This summary is based on the third quarter fiscal 2008 earnings call conducted by Gap Inc. (GPS) on November 20, 2008.
Management:
Chairman and CEO: Glenn Murphy
EVP and CFO: Sabrina Simmons
VP of IR: Evan Price
Key Investor Issues:
- Q3 EPS were 35 cents versus 30 cents last year.
- Quarterly gross margin improved by 120 basis points to 38.7%.
- The management repurchased 5.7 million shares during the quarter.
- The third quarter effective tax rate was reported at 38.2%.
Third Quarter Financial Highlights:
Third quarter net sales were $3.56 billion, down 8% versus last year.
- The total company comp store sales dipped 12% in the quarter versus 5% last year.

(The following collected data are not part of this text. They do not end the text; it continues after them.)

(** A rune that is ASCII or white space, other than space, comma and
    colon, and stands between two visible runes stays, a tab included. *)
Lemma junkFree_inside before c after :
  Exists (fun d => IsSpace d = false) before ->
  Exists (fun d => IsSpace d = false) after ->
  c < 128 \/ IsSpace c = true -> c <> 32 -> c <> 44 -> c <> 58 ->
  c ∈ junkFree (before ++ c :: after).
Proof.
  intros Hb Ha Hkind H32 H44 H58. unfold junkFree.
  assert (c <> 8218 /\ c <> 196 /\ c <> 244 /\ c <> 242 /\ c <> 250
          /\ c <> 249) as (? & ? & ? & ? & ? & ?).
  { destruct Hkind as [Hascii|Hsp]; [lia|].
    repeat split; intros ->; discriminate Hsp. }
  repeat (apply ReplaceAll_keeps;
          [|rewrite !not_elem_of_cons; repeat split;
            try apply not_elem_of_nil; done]).
  rewrite hyphenate_spaces, fmap_app, fmap_cons.
  destruct (Z.eqb_spec c 32) as [|_]; [done|].
  assert (forall l, Exists (fun d => IsSpace d = false) l ->
                    Exists (fun d => IsSpace d = false)
                           ((fun c => if c =? 32 then 45 else c) <$> l))
    as Hvisible.
  { intros l (d & Hd & Hsp)%Exists_exists. apply Exists_exists.
    exists d. split; [|done]. apply list_elem_of_fmap. exists d.
    split; [|done]. destruct (Z.eqb_spec d 32) as [->|]; [|done].
    discriminate Hsp. }
  apply TrimSpace_inside; by apply Hvisible.
Qed.

Lemma filter_all {A} (P : A -> Prop) `{!forall x, Decision (P x)} (l : list A) :
  Forall P l -> filter P l = l.
Proof.
  induction 1 as [|x l Hx Hl IH]; [done|].
  by rewrite filter_cons_True, IH.
Qed.

(** Two words with [n] spaces between them come out with [n] hyphens
    between them. *)
Lemma junkFree_words a b n :
  a <> [] -> b <> [] ->
  Forall (fun c => IsSpace c = false /\ c <> 44 /\ c <> 58
                   /\ (c < 8216 \/ 8223 < c)) a ->
  Forall (fun c => IsSpace c = false /\ c <> 44 /\ c <> 58
                   /\ (c < 8216 \/ 8223 < c)) b ->
  junkFree (a ++ replicate n 32 ++ b) = a ++ replicate n 45 ++ b.
Proof.
  intros Hane Hbne Ha Hb.
  assert (forall l,
             Forall (fun c => IsSpace c = false /\ c <> 44 /\ c <> 58
                              /\ (c < 8216 \/ 8223 < c)) l ->
             (fun c => if c =? 32 then 45 else c) <$> l = l) as Hsame.
  { induction 1 as [|x l (Hx & _) _ IH]; [done|].
    rewrite fmap_cons, IH. f_equal.
    destruct (Z.eqb_spec x 32) as [->|]; [discriminate Hx | done]. }
  rewrite junkFree_exact.
  - rewrite !fmap_app, fmap_replicate, (Hsame a Ha), (Hsame b Hb).
    change (if 32 =? 32 then 45 else 32) with 45.
    assert (Forall (fun c => c <> 44 /\ c <> 58)
                   (a ++ replicate n 45 ++ b)) as Hall.
    { apply Forall_app. split; [|apply Forall_app; split].
      - eapply Forall_impl; [exact Ha|]. by intros c (_ & ? & ? & _).
      - apply Forall_replicate. split; discriminate.
      - eapply Forall_impl; [exact Hb|]. by intros c (_ & ? & ? & _). }
    assert (strings.TrimSpace (a ++ replicate n 45 ++ b)
            = a ++ replicate n 45 ++ b) as ->; [|by apply filter_all].
    destruct a as [|x a]; [done|].
    destruct (exists_last Hbne) as (b' & y & ->).
    apply Forall_cons in Ha as [(Hx & _) _].
    apply Forall_app in Hb as [_ Hy].
    apply Forall_cons in Hy as [(Hy & _) _].
    replace ((x :: a) ++ replicate n 45 ++ b' ++ [y])
      with (x :: (a ++ replicate n 45 ++ b') ++ [y])
      by (by rewrite <- !app_assoc).
    by apply TrimSpace_plain.
  - intros c [Hc|[Hc|Hc]%elem_of_app]%elem_of_app.
    + apply (proj1 (Forall_forall _ _) Ha) in Hc. tauto.
    + apply elem_of_replicate in Hc as [-> _]. lia.
    + apply (proj1 (Forall_forall _ _) Hb) in Hc. tauto.
Qed.

(** C3, as the code has it.  The description of every record the parser
    returns holds no U+0020 space, no comma and no colon.  On a line that
    is kept and whose annotation matches, the one record has the trimmed
    glyph and a description made from the text of the second group: each
    U+0020 becomes one hyphen, the white space at the two ends is trimmed
    and the commas and colons are left out; the clean-up of quotation
    marks that follows only leaves runes out, and leaves none out of a
    text that has no quotation mark.  So a run of [n] spaces between two
    words gives [n] hyphens, and a rune that is ASCII or white space,
    other than space, comma and colon, stays inside the text, a tab
    included. *)
Theorem description_has_no_space_comma_colon
        (line currentSubgroup : gostring) (emojis : list EmojiData) :
  (parseEmojiLine line currentSubgroup).1 = Return emojis ->
  Forall (fun emoji =>
            (32 ∉ Description emoji) /\ (44 ∉ Description emoji)
            /\ (58 ∉ Description emoji)) emojis
  /\ (forall parts1 interestingBits glyph text,
         strings.HasPrefix line header = false ->
         skipped line = false ->
         strings.SplitN2 line ";" !! 1%nat = Some parts1 ->
         strings.Split parts1 "#" !! 1%nat = Some interestingBits ->
         regexp.FindStringSubmatch re interestingBits = Some [glyph; text] ->
         exists description,
           emojis = [mkEmojiData (strings.TrimSpace glyph) description
                                 currentSubgroup]
           /\ description
              `sublist_of` filter (fun c => c <> 44 /\ c <> 58)
                             (strings.TrimSpace
                                ((fun c => if c =? 32 then 45 else c)
                                   <$> text))
           /\ ((forall c, c ∈ text -> c < 8216 \/ 8223 < c) ->
               description
               = filter (fun c => c <> 44 /\ c <> 58)
                   (strings.TrimSpace
                      ((fun c => if c =? 32 then 45 else c) <$> text)))
           /\ (forall a b n,
                  text = a ++ replicate n 32 ++ b ->
                  a <> [] -> b <> [] ->
                  Forall (fun c => IsSpace c = false /\ c <> 44 /\ c <> 58
                                   /\ (c < 8216 \/ 8223 < c)) a ->
                  Forall (fun c => IsSpace c = false /\ c <> 44 /\ c <> 58
                                   /\ (c < 8216 \/ 8223 < c)) b ->
                  description = a ++ replicate n 45 ++ b)
           /\ (forall before c after,
                  text = before ++ c :: after ->
                  Exists (fun d => IsSpace d = false) before ->
                  Exists (fun d => IsSpace d = false) after ->
                  c < 128 \/ IsSpace c = true ->
                  c <> 32 -> c <> 44 -> c <> 58 ->
                  c ∈ description)).
Proof.
  intros H. split.
  - unfold parseEmojiLine in H.
    destruct (strings.HasPrefix line header);
      [injection H as <-; constructor|].
    destruct (skipped line); [injection H as <-; constructor|].
    cbn -[strings.Split strings.SplitN2 extractDescriptionAndEmoji] in H.
    destruct (index (strings.SplitN2 line ";") 1) as [parts1|];
      [|discriminate H].
    cbn -[strings.Split strings.SplitN2 extractDescriptionAndEmoji] in H.
    destruct (index (strings.Split parts1 "#") 1) as [bits|];
      [|discriminate H].
    cbn -[strings.Split strings.SplitN2 extractDescriptionAndEmoji] in H.
    pose proof (extract_description_clean bits) as Hclean.
    destruct (extractDescriptionAndEmoji bits) as [emoji description].
    injection H as <-. simpl in Hclean.
    repeat constructor; simpl; intros Hin;
      destruct (Hclean _ Hin) as (? & ? & ?); congruence.
  - intros parts1 bits glyph text Hh Hs Hp Hb Hm.
    rewrite (parseEmojiLine_kept _ _ _ Hh Hs Hp), Hb in H.
    unfold extractDescriptionAndEmoji in H. rewrite Hm in H.
    cbn [fst snd] in H. injection H as <-.
    exists (junkFree text). split; [reflexivity|].
    split; [apply junkFree_sublist|].
    split; [apply junkFree_exact|]. split.
    + intros a b n -> Ha Hb' Hpa Hpb. by apply junkFree_words.
    + intros before c after -> Hbe Haf Hkind H32 H44 H58.
      by apply junkFree_inside.
Qed.
Lemma quiet_bind {A B} (m : M State A) (k : A -> M State B) :
  quiet m -> (forall a, quiet (k a)) -> quiet (bind m k).
Proof.
  intros Hm Hk st. unfold bind. specialize (Hm st).
  destruct (m st) as [[a|e] st1]; cbn [snd] in *; [|exact Hm].
  destruct (Hk a st1) as [H1 H2]. destruct Hm as [H3 H4].
  split; [congruence|].
  apply (same_or_created_trans _ (world st1)); assumption.
Qed.

Lemma quiet_for_each {A} (l : list A) (body : A -> M State unit) :
  (forall a, quiet (body a)) -> quiet (for_each l body).
Proof.
  intros Hb. induction l as [|x l IH]; cbn [for_each].
  - apply quiet_inert, inert_ret.
  - apply quiet_bind; [apply Hb | intros _; exact IH].
Qed.

Lemma quiet_show_order entry : quiet (show_order entry).
Proof.
  destruct entry as [oid group]. unfold show_order.
  apply quiet_bind; [apply quiet_show | intros _].
  apply quiet_bind; [apply quiet_inert, inert_iloc0 | intros first].
  apply quiet_bind; [apply quiet_inert, inert_getitem | intros n].
  apply quiet_bind; [apply quiet_inert, inert_getitem | intros p].
  apply quiet_bind; [apply quiet_inert, inert_getitem | intros a].
  apply quiet_bind; [apply quiet_show | intros _].
  apply quiet_bind.
  { destruct (falsy _); [apply quiet_inert, inert_ret|].
    apply quiet_bind; [apply quiet_inert, inert_getitem | intros r'].
    apply quiet_show. }
  intros _.
  apply quiet_bind; [apply quiet_inert, inert_select_columns | intros t].
  apply quiet_show.
Qed.

Lemma quiet_my_orders_tab : quiet my_orders_tab.
Proof.
  unfold my_orders_tab.
  apply quiet_bind; [apply quiet_inert; intros st; reflexivity | intros st].
  apply quiet_bind;
    [apply quiet_on_world, reads_get_user_orders | intros df].
  destruct (empty df); [apply quiet_show|].
  apply quiet_bind; [apply quiet_inert, inert_nunique | intros n].
  apply quiet_bind; [apply quiet_show | intros _].
  apply quiet_bind; [apply quiet_inert, inert_groupby | intros grouped].
  apply quiet_for_each. intros entry. apply quiet_show_order.
Qed.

- The management reported that a contributor to the spread between net sales and comp sales was the continued growth of the online division which grew 15% to $284 million.
The merchandise margins improved 270 basis points, partially offset by 150 basis points of occupancy de-leveraging.
- The drivers of merchandise margin improvement were increases in both regular and mark down margins.
- The gross margin dollars decreased 5% to $1.38 billion.
Third quarter operating expenses were $984 million.
- This represents a decrease of $95 million from the previous year quarter.
- Despite the decline in sales, the company still leveraged operating expenses for 40 basis points.
- The drivers of the decrease were lower corporate overhead expenses and reduced store related expenses.
- Marketing expenses were $121 million versus $124 million last year.
- The management advised that the cost reduction efforts are executed in a manner that is mindful of preserving the quality of both product and customer store experience.
The company ended the third quarter with $2.22 billion in inventory, down 10% over the third quarter of 2007.
- Inventory per square foot was about $51, 13% less than last year.
The year-to-date capital expenditures were $315 million.
- The management reported that company-wide, 92 stores were opened and 69 stores were closed.
- This is inclusive of 16 that were repositioned.
- The company ended the quarter with 3,190 stores.
- The year-to-date free cash flow was an in-flow of $519 million versus an in-flow of $484 million last year.
The company ended the third quarter with $1.6 billion in cash and short-term investments.
- This was above the cash target of about $1.5 billion.
- The management keeps enough cash on the balance sheet not only to fund all of the working capital needs but also to have a cash reserve that will sustain operations through a long downturn.
- The company had $188 million of debt on the balance sheet at the end of Q3.
- The management advised of its intention to pay down $138 million of this debt on December 15 when it matures, leaving the company with virtually no debt.
- The management repurchased a total of 5.7 million shares in the third quarter for $100 million.
- Year-to-date, the company has repurchased 33.4 million shares for $600 million.
Old Navy:
- The management introduced a new $5, $10 and $15 shop which has particularly done well.
- The company will continue to emphasize on the marketing ahead of Thanksgiving and the holiday season.